=== Begin Enclosure ===

(* ===== verification/Records.v ===== *)
(** * The durable records

    The data of [store.hpp] that the codec serializes: an attempt's phase, the
    attempt and placement records of the journal, and the report of a recovery. *)

From Stdlib Require Import String.
From S2P Require Import Prelude StdAlgo Checked Status Hash Model Explain.

Module AttemptPhase.
Inductive AttemptPhase :=
  | kStarted
  | kCommitted
  | kRejected
  | kCancelled
  | kFenced.
End AttemptPhase.
Abbreviation AttemptPhase := AttemptPhase.AttemptPhase.

Definition AttemptPhase_all : list AttemptPhase := [
  AttemptPhase.kStarted;
  AttemptPhase.kCommitted;
  AttemptPhase.kRejected;
  AttemptPhase.kCancelled;
  AttemptPhase.kFenced
].

Definition AttemptPhase_ordinal (v : AttemptPhase) : N :=
  match v with
  | AttemptPhase.kStarted => 0
  | AttemptPhase.kCommitted => 1
  | AttemptPhase.kRejected => 2
  | AttemptPhase.kCancelled => 3
  | AttemptPhase.kFenced => 4
  end.

Definition AttemptPhase_cast (raw : N) : option AttemptPhase :=
  nth_error AttemptPhase_all (N.to_nat raw).

Definition AttemptPhaseName (v : AttemptPhase) : string :=
  match v with
  | AttemptPhase.kStarted => "STARTED"
  | AttemptPhase.kCommitted => "COMMITTED"
  | AttemptPhase.kRejected => "REJECTED"
  | AttemptPhase.kCancelled => "CANCELLED"
  | AttemptPhase.kFenced => "FENCED"
  end.

Definition ParseAttemptPhase (v : string) : option AttemptPhase :=
  if String.eqb v "STARTED" then Some AttemptPhase.kStarted
  else if String.eqb v "COMMITTED" then Some AttemptPhase.kCommitted
  else if String.eqb v "REJECTED" then Some AttemptPhase.kRejected
  else if String.eqb v "CANCELLED" then Some AttemptPhase.kCancelled
  else if String.eqb v "FENCED" then Some AttemptPhase.kFenced
  else None.

#[export] Instance AttemptPhase_eq_dec : EqDecision AttemptPhase.
Proof. solve_decision. Defined.

Lemma AttemptPhase_cast_ordinal v : AttemptPhase_cast (AttemptPhase_ordinal v) = Some v.
Proof. by destruct v. Qed.

Lemma ParseAttemptPhase_name s v : ParseAttemptPhase s = Some v ↔ AttemptPhaseName v = s.
Proof.
  split; [|intros <-; by destruct v]. unfold ParseAttemptPhase.
  repeat (destruct (String.eqb _ _) eqn:E; [b2p; subst; by intros [= <-]|clear E]). done.
Qed.

Record AttemptRecord := mkAttempt {
  at_attempt : N;
  at_incarnation : N;
  at_epoch : N;
  at_flow : N;
  at_phase : AttemptPhase;
  at_code : StatusCode;
  at_request_digest : Digest;
  at_sequence : N;
  at_observed_unix_nanos : Z;
}.

Record PlacementRecord := mkPlacement {
  pl_id : N;
  pl_generation : N;
  pl_intent : PlacementIntent;
  pl_delta : IncumbentDelta;
  pl_decision_digest : Digest;
  pl_committed_by : N;
  pl_commit_epoch : N;
  pl_sequence : N;
  pl_supersedes_generation : N;
  pl_commit_unix_nanos : Z;
  pl_requires_revalidation : bool;
}.

Record RecoveryReport := mkReport {
  rep_liveness_restored : bool;
  rep_truncated_tail : bool;
  rep_snapshot_loaded : bool;
  rep_bytes_discarded : N;
  rep_records_valid : N;
  rep_placements_total : N;
  rep_attempts_total : N;
  rep_committed_attempts : N;
  rep_rejected_attempts : N;
  rep_cancelled_attempts : N;
  rep_fenced_attempts : N;
  rep_unfinished_attempts : N;
  rep_superseded_placements : N;
  rep_placements_requiring_revalidation : N;
  rep_retired_attempts : N;
  rep_max_sequence : N;
  rep_last_epoch : N;
  rep_last_incarnation : N;
  rep_latest_by_flow : list PlacementRecord;
  rep_unfinished : list AttemptRecord;
  rep_detail : string;
}.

=== End Enclosure ===

## Assignment:
Begin at the first line of the records above and restate each line word for word, stopping after the line with "End AttemptPhase.".

## Solution for this task:
(* ===== verification/Records.v ===== *)
(** * The durable records

    The data of [store.hpp] that the codec serializes: an attempt's phase, the
    attempt and placement records of the journal, and the report of a recovery. *)

From Stdlib Require Import String.
From S2P Require Import Prelude StdAlgo Checked Status Hash Model Explain.

Module AttemptPhase.
Inductive AttemptPhase :=
  | kStarted
  | kCommitted
  | kRejected
  | kCancelled
  | kFenced.
End AttemptPhase.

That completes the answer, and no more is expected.